Activity: From the entries that follow, gather each line holding the word "Hkeep".

Material supplied:
-=-=-

Lemma Delete_list_spec s first l1 o l2 fl :
  pool_ok s first (l1 ++ o :: l2) fl ->
  exists first' s', Delete_list s first o = Some (0, first', s') /\
    pool_ok s' first' (l1 ++ l2) (o :: fl).
Proof.
  intros [Hdll Hfc Hd]. pose proof Hdll as [_ Hs0 Hnd H0]. unfold Delete_list.
  destruct (unlink_spec _ _ _ _ _ Hdll) as (first' & h' & -> & Hdll' & Hframe). msimp.
  assert (o ∉ l1 ++ l2) as Hol.
  { apply NoDup_app in Hnd as (_ & H1 & H2). apply NoDup_cons in H2 as [H2 _].
    rewrite elem_of_app. intros [H|H]; [|done]. eapply H1; [exact H|set_solver]. }
  assert (o ∉ fl) as Hof.
  { apply NoDup_app in Hd as (_ & H1 & _). apply H1. set_solver. }
  assert (NoDup ((l1 ++ l2) ++ fl)) as Hd'.
  { eapply sublist_NoDup; [exact Hd|]. apply sublist_app; [|done]. apply sublist_app; [done|]. by constructor. }
  destruct (seg_elem _ _ _ _ o Hs0) as [c Hc]; [set_solver|].
  assert (pool_ok (mk_pool h' (obj_freelist s)) first' (l1 ++ l2) fl) as Hok.
  { split; try done. cbn. apply (free_chain_frame (p_heap s)); [|done]. intros x Hx. apply Hframe.
    intros Hx'. apply NoDup_app in Hd' as (_ & H1 & _). by apply (H1 x). }
  destruct (release_spec _ _ _ _ o Hok) as (s1 & -> & Hok1 & _ & Hkeep).
  { cbn. rewrite Hframe by done. eauto. }
  msimp. destruct (Hkeep o c) as (c' & Hc' & _); [cbn; by rewrite Hframe|].
  destruct (push_free_spec s1 first' (l1 ++ l2) fl o Hok1) as (s2 & -> & Hok2);
    [set_solver|done|done|eauto|]. msimp. eauto.
Qed.

(** ** Releasing a whole list *)

Lemma list_size (l : list Z) (h : heap) :
  NoDup l -> (forall x, x ∈ l -> is_Some (h !! x)) -> (length l <= size h)%nat.
Proof.
  intros Hnd Hin. rewrite <- size_dom, <- (size_list_to_set (C := gset Z) l) by done.
  apply subseteq_size. intros x Hx. apply elem_of_list_to_set in Hx. apply elem_of_dom. auto.
Qed.

Lemma release_all_spec fuel : forall s first l fl lr p,
  pool_ok s first l fl -> seg (p_heap s) p lr 0 -> 0 ∉ lr -> (length lr < fuel)%nat ->
  exists s', release_all fuel s (hd 0 lr) = Some s' /\ pool_ok s' first l fl.
Proof.
  induction fuel as [|fuel IH]; intros s first l fl lr p Hok Hs H0 Hf; [lia|].
  destruct lr as [|x lr]; [by exists s|]. cbn [release_all hd].
  rewrite (proj2 (Z.eqb_neq x 0)) by set_solver. destruct Hs as [(c & Hc & Hp & Hn) Hs].
  rewrite Hc. msimp. destruct (release_spec s first l fl x Hok) as (s1 & Hr & Hok1 & _); [eauto|].
  rewrite Hr. msimp. rewrite Hn. apply (IH s1 first l fl lr x); [done| |set_solver|cbn in Hf; lia].
  unfold release in Hr. rewrite (upd_lookup _ _ _ _ Hc) in Hr. msimp_in Hr. injection Hr as <-.
  cbn. by apply seg_val.
Qed.

(** A list in front of the free list. *)
Lemma free_chain_app h l : forall p x fl f,
  seg h p l f -> 0 ∉ l -> x = hd f l -> free_chain h f fl -> free_chain h x (l ++ fl).
Proof.
  induction l as [|y l IH]; intros p x fl f Hs H0 -> Hfc; [done|]. cbn.
  destruct Hs as [(c & Hc & _ & Hn) Hs]. split; [done|]. split; [set_solver|]. exists c.
  split; [done|]. rewrite Hn. apply (IH y _ fl f); [done|set_solver|done|done].
Qed.

Lemma DeleteAll_spec s first l fl :
  l <> [] -> pool_ok s first l fl ->
  exists s', DeleteAll s first = Some (0, 0, s') /\ pool_ok s' 0 [] (l ++ fl).
Proof.
  intros Hne Hok. pose proof Hok as [[Hf Hs Hnd H0] _ Hd]. unfold DeleteAll.
  destruct (release_all_spec (S (size (p_heap s))) s first l fl l (last_of 0 l) Hok Hs H0) as (s1 & Hr & Hok1).
  { apply le_n_S, list_size; [done|]. intros x Hx. destruct (seg_elem _ _ _ _ x Hs Hx) as [c ->]. eauto. }
  rewrite Hf, Hr. msimp. destruct Hok1 as [[_ Hs1 _ _] Hfc1 _].
  destruct (snoc_cases l) as [->|(l' & z & ->)]; [done|].
  destruct (l' ++ [z]) as [|a rest] eqn:El; [by destruct l'|]. cbn [hd].
  unfold AddToFreeList. destruct (seg_elem _ _ _ _ a Hs1) as [ca Hca]; [set_solver|]. rewrite Hca. msimp.
  assert (o_prev ca = z) as ->.
  { destruct Hs1 as [(x & Hx & Hxp & _) _]. rewrite <- El, last_of_snoc in Hxp. congruence. }
  destruct (seg_elem _ _ _ _ z Hs1) as [cz Hcz]; [rewrite <- El; set_solver|].
  rewrite (upd_lookup _ _ _ _ Hcz). msimp. eexists. split; [done|].
  rewrite <- El in *. assert (z ∉ fl) as Hzf.
  { apply NoDup_app in Hd as (_ & Hd & _). apply Hd. set_solver. }
  split; [split; [done|done|constructor|set_solver]| |done]. cbn [p_heap obj_freelist].
  apply (free_chain_app _ (l' ++ [z]) z _ fl (obj_freelist s1)).
  - eapply (seg_set_next _ _ l' z 0); [done|done|]. by rewrite last_of_snoc in Hs1.
  - done.
  - by rewrite El.
  - by apply free_chain_insert.
Qed.
End pool.

(** ** The free list under interleaving

    One step per access to shared memory: a thread reads [obj_freelist], reads
    or writes the [next] of an object, or tries its compare-and-swap.  Only the
    links matter, so the heap is the map of [next] pointers. *)

(** Where a thread stands in [New] or [Delete]; [Idle] is outside both. *)
Inductive pc :=
  | Idle
  | NewGot (o : Z)
  | NewNext (o n : Z)
  | DelStart (x : Z)
  | DelGot (x o : Z)
  | DelLinked (x o : Z).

-=-=-

Solution for this task:
  destruct (release_spec _ _ _ _ o Hok) as (s1 & -> & Hok1 & _ & Hkeep).
  msimp. destruct (Hkeep o c) as (c' & Hc' & _); [cbn; by rewrite Hframe|].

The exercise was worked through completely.